#### Problem statement:
Only the lines below, from the one with "- exists q, c, r.2." through the one with "zip_with PrimFloat.add m2", are to be written out, exactly.

'''

(** What a scan of the remaining centers keeps: the best distance so far,
    beaten strictly by no center seen, and by earlier ones not even tied. *)
Lemma nearest_spec scaling values l k best r :
  best.1 <= k -> nearest scaling values l k best = Ok r ->
  (r = best \/ exists j q c, l !! j = Some (q, c) /\ r.1 = k + Z.of_nat j /\
     center_distance 0 scaling values c = Ok r.2 /\ PrimFloat.ltb r.2 best.2 = true) /\
  forall j q c, l !! j = Some (q, c) -> exists dj,
    center_distance 0 scaling values c = Ok dj /\ PrimFloat.is_finite dj = true /\
    PrimFloat.ltb dj r.2 = false /\ (k + Z.of_nat j < r.1 -> PrimFloat.ltb r.2 dj = true).
Proof.
  revert k best. induction l as [|[q c] l IH]; intros k best Hk; simpl.
  { intros. simplify_eq. split; [by left|]. intros []; done. }
  intros Hn. apply result_bind_ok in Hn as (distance & Hd & Hn).
  destruct (PrimFloat.is_finite distance) eqn:Hf; simpl in Hn; [|done].
  destruct (PrimFloat.ltb distance best.2) eqn:Hlt;
    (edestruct IH as [Hr Hall]; [|exact Hn|]; [simpl; lia|]); split.
  - right. destruct Hr as [->|(j & q' & c' & Hj & E & Hc & Hl)].
    + exists 0%nat, q, c. simpl. split_and!; [done|lia|done|done].
    + exists (S j), q', c'. simpl in *. split_and!; [done|lia|done|by eapply ltb_trans].
  - assert (PrimFloat.ltb distance r.2 = false /\ (k < r.1 -> PrimFloat.ltb r.2 distance = true)) as [H1 H2].
    { destruct Hr as [->|(j & q' & c' & _ & E & _ & Hl)]; simpl in *.
      - split; [apply ltb_irrefl|lia].
      - split; [by apply ltb_asym|done]. }
    intros [|j] q' c' Hj; simpl in Hj; simplify_eq.
    + exists distance. split_and!; [done..|]. intros. apply H2. lia.
    + destruct (Hall j q' c' Hj) as (dj & ? & ? & ? & Hlt'). exists dj. split_and!; [done..|].
      intros. apply Hlt'. lia.
  - destruct Hr as [->|(j & q' & c' & Hj & E & Hc & Hl)]; [by left|right].
    exists (S j), q', c'. simpl in *. split_and!; [done|lia|done|done].
  - assert (PrimFloat.ltb distance r.2 = false /\ (k < r.1 -> PrimFloat.ltb r.2 distance = true)) as [H1 H2].
    { destruct Hr as [->|(j & q' & c' & _ & E & _ & Hl)]; [split; [done|lia]|].
      assert (PrimFloat.ltb r.2 distance = true) as Ht by (by eapply ltb_cotrans).
      split; [by apply ltb_asym|done]. }
    intros [|j] q' c' Hj; simpl in Hj; simplify_eq.
    + exists distance. split_and!; [done..|]. intros. apply H2. lia.
    + destruct (Hall j q' c' Hj) as (dj & ? & ? & ? & Hlt'). exists dj. split_and!; [done..|].
      intros. apply Hlt'. lia.
Qed.

(** classification. The label of an output is the nearest center under
    the scaled distance, and among equally near ones the first in key order:
    every center has a finite distance, none is nearer, and those before it
    are strictly farther. *)
Theorem classify_nearest p values k
    (Hne : centers p <> []) (Hclass : classify p values = Ok k) :
  exists q c d, centers p !! Z.to_nat k = Some (q, c) /\ 0 <= k /\
    center_distance 0 (default [] (scales p)) values c = Ok d /\
    forall j q' c', centers p !! j = Some (q', c') -> exists d',
      center_distance 0 (default [] (scales p)) values c' = Ok d' /\ PrimFloat.is_finite d' = true /\
      PrimFloat.ltb d' d = false /\ (Z.of_nat j < k -> PrimFloat.ltb d d' = true).
Proof.
  unfold classify in Hclass. destruct (_ || _) in Hclass; [done|].
  apply result_bind_ok in Hclass as (r & Hn & Hk). simplify_eq.
  apply nearest_spec in Hn as [Hr Hall]; [|done].
  destruct Hr as [->|(j & q & c & Hj & E & Hd & _)].
  - destruct (centers p) as [|[q c] l]; [done|].
    destruct (Hall 0%nat q c eq_refl) as (d & _ & Hf & Hlt & _).
    apply finite_ltb_infinity in Hf. simpl in Hlt. congruence.
  - exists q, c, r.2. rewrite E, Z.add_0_l, Nat2Z.id. split_and!; [done|lia|done|].
    intros j' q' c' Hj'. destruct (Hall j' q' c' Hj') as (d' & ? & ? & ? & Hlt). exists d'.
    split_and!; [done..|]. intros. apply Hlt. lia.
Qed.
(* ===== verification/Stratified.v ===== *)
(** src/evaluation/accumulator/stratified.rs: one covariance accumulator per
    stratum under a frozen plan, its pooled reference, and its metrics.
    [m2] is the row-major square matrix of co-moments. *)
From S2P Require Import Prelude Lex Floats Errors Batch Config AccumulatorTrait Scalar Stratification Vector Gammaloop.

(** ** Strata *)

Record StratumMoments := mkMoments {
  st_attempts : u64;
  st_matches : u64;
  st_mean : list f64;
  st_m2 : list f64;
  st_extrema : list ContributionExtrema
}.

Definition moments_new (width : usize) : StratumMoments :=
  mkMoments 0 0 (replicate (Z.to_nat width) 0%float) (replicate (Z.to_nat (width * width)) 0%float)
    (replicate (Z.to_nat width) extrema_default).

Definition moments_ready (s : StratumMoments) : bool := (st_attempts s >=? 32) && (st_matches s >=? 2).

Definition standard_error (s : StratumMoments) (index : usize) : option f64 :=
  if negb (moments_ready s) || (index >=? zlen (st_mean s)) then None
  else
    m2 ← zget (st_m2 s) (index * zlen (st_mean s) + index);
    Some (PrimFloat.sqrt (PrimFloat.div (f64_max m2 0)
            (PrimFloat.mul (f64_of_Z (st_attempts s)) (f64_of_Z (st_attempts s - 1))))).

(** [for i in 0..width { for j in 0..width { m2[i * width + j] += term(i, j) } }] *)
Definition add_outer (m2 : list f64) (rows cols : list f64) (term : f64 -> f64 -> f64) : list f64 :=
  let terms := concat (map (fun r => map (term r) cols) rows) in
  zip_with PrimFloat.add m2 terms ++ drop (length terms) m2.

Definition moments_push (values : list f64) (matched : bool) : SE StratumMoments EngineError unit :=
  fun s =>
    if negb (zlen values =? zlen (st_mean s)) || negb (all_finite values) then
      (s, Err (Eval "invalid stratified contribution"))
    else
      match u64_checked_add (st_attempts s) 1 with
      | None => (s, Err (Eval "stratum count overflow"))
      | Some n =>
          let delta := zip_with PrimFloat.sub values (st_mean s) in
          let next := zip_with (fun m d => PrimFloat.add m (PrimFloat.div d (f64_of_Z n))) (st_mean s) delta in
          let m2 := add_outer (st_m2 s) delta (zip_with PrimFloat.sub values next) PrimFloat.mul in
          if negb (all_finite (next ++ m2)) then (s, Err (Eval "stratified moment overflow"))
          else (mkMoments n (st_matches s + Z.b2z matched) next m2 (st_extrema s), Ok tt)
      end.

(** [left.merge(right)] over the zipped extrema. *)
Fixpoint merge_extrema (ls rs : list ContributionExtrema) : list ContributionExtrema :=
  match ls, rs with l :: ls, r :: rs => extrema_merge l r :: merge_extrema ls rs | _, _ => ls end.
(* ===== verification/Evaluation.v ===== *)
(** src/evaluation/stratification.rs, the options of src/evaluation/traits.rs
    and the results of src/evaluation/batch.rs: stripping the stratum prefix
    off a batch, accumulating its evaluated rows under a plan, and the
    checks a result passes before it is published.

    A panic on an index (a stratum label past the last center) is the error
    [label_panic]. *)
From S2P Require Import Prelude Lex Floats Errors Domain Batch Config LatentBatch Feedback AccumulatorTrait Scalar Stratification Vector FullVector Gammaloop Stratified AccumulatorState.

Section evaluation.
Context `{LM : Libm} {OB : Observables}.

Definition label_panic : EngineError := EngineE "panicked: validated stratum label".

(** ** [EvalBatchOptions] *)

Record EvalBatchOptions := mkOptions {
  require_training_values : bool;
  stratification : option (StratificationPlan * list usize)
}.

(** [raw.chunks_exact(width)] *)
Definition rows (width : usize) (raw : list f64) : list (list f64) := chunks_exact (length raw) width raw.

Definition stratum_assignment (o : EvalBatchOptions) (index : usize) (values : list f64)
    : result EngineError (option StratumPair) :=
  match stratification o with
  | None => Ok None
  | Some (plan, labels) =>
      let? requested := ok_or (Eval "missing stratum assignment") (zget labels index) in
      let? actual := classify (partition plan) values in
      let? p := ok_or label_panic (partition_prefix (partition plan) requested) in
      let? q := ok_or label_panic (partition_prefix (partition plan) actual) in
      Ok (Some (p, q))
  end.

Definition options_matches (o : EvalBatchOptions) (index : usize) (values : list f64) : result EngineError bool :=
  match stratification o with
  | Some (plan, labels) =>
      let? label := ok_or (Eval "missing stratum label") (zget labels index) in
      plan_matches plan label values
  | None => Ok true
  end.

(** [counts[label] += by] *)
Definition bump (counts : list u64) (label : usize) (by_ : Z) : option (list u64) :=
  if (0 <=? label) && (label <? zlen counts)
  then Some (alter (fun n => n + by_) (Z.to_nat label) counts) else None.

Definition diagnostics_new (plan : StratificationPlan) (feedback : u64) : PartitionDiagnostics :=
  let n := length (centers (partition plan)) in
  mkDiagnostics (partition plan) (replicate n 0) (replicate n 0) feedback.

Definition count_draw (requested actual : usize) (d : PartitionDiagnostics) : result EngineError PartitionDiagnostics :=
  let? a := ok_or label_panic (bump (attempts d) requested 1) in
  let? m := ok_or label_panic (bump (matches d) requested (Z.b2z (requested =? actual))) in
  Ok (mkDiagnostics (pd_partition d) a m (feedback_samples d)).

Definition partition_diagnostics (o : EvalBatchOptions) (raw : list f64) (width : usize)
    : result EngineError (option PartitionDiagnostics) :=
  match stratification o with
  | None => Ok None
  | Some (plan, labels) =>
      if (width =? 0) || negb (zlen raw =? width * zlen labels) then
        Err (Eval "partition diagnostic layout mismatch")
      else
        let? d :=
          try_fold (fun d '(requested, values) =>
            let? actual := classify (partition plan) values in count_draw requested actual d)
            (diagnostics_new plan (if require_training_values o then zlen labels else 0))
            (zip labels (rows width raw)) in
        let? _ := diagnostics_validate (zlen labels) d in
        Ok (Some d)
  end.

'''

#### Exercise solution:
  - exists q, c, r.2. rewrite E, Z.add_0_l, Nat2Z.id. split_and!; [done|lia|done|].
    intros j' q' c' Hj'. destruct (Hall j' q' c' Hj') as (d' & ? & ? & ? & Hlt). exists d'.
    split_and!; [done..|]. intros. apply Hlt. lia.
Qed.
(* ===== verification/Stratified.v ===== *)
(** src/evaluation/accumulator/stratified.rs: one covariance accumulator per
    stratum under a frozen plan, its pooled reference, and its metrics.
    [m2] is the row-major square matrix of co-moments. *)
From S2P Require Import Prelude Lex Floats Errors Batch Config AccumulatorTrait Scalar Stratification Vector Gammaloop.

(** ** Strata *)

Record StratumMoments := mkMoments {
  st_attempts : u64;
  st_matches : u64;
  st_mean : list f64;
  st_m2 : list f64;
  st_extrema : list ContributionExtrema
}.

Definition moments_new (width : usize) : StratumMoments :=
  mkMoments 0 0 (replicate (Z.to_nat width) 0%float) (replicate (Z.to_nat (width * width)) 0%float)
    (replicate (Z.to_nat width) extrema_default).

Definition moments_ready (s : StratumMoments) : bool := (st_attempts s >=? 32) && (st_matches s >=? 2).

Definition standard_error (s : StratumMoments) (index : usize) : option f64 :=
  if negb (moments_ready s) || (index >=? zlen (st_mean s)) then None
  else
    m2 ← zget (st_m2 s) (index * zlen (st_mean s) + index);
    Some (PrimFloat.sqrt (PrimFloat.div (f64_max m2 0)
            (PrimFloat.mul (f64_of_Z (st_attempts s)) (f64_of_Z (st_attempts s - 1))))).

(** [for i in 0..width { for j in 0..width { m2[i * width + j] += term(i, j) } }] *)
Definition add_outer (m2 : list f64) (rows cols : list f64) (term : f64 -> f64 -> f64) : list f64 :=
  let terms := concat (map (fun r => map (term r) cols) rows) in
  zip_with PrimFloat.add m2 terms ++ drop (length terms) m2.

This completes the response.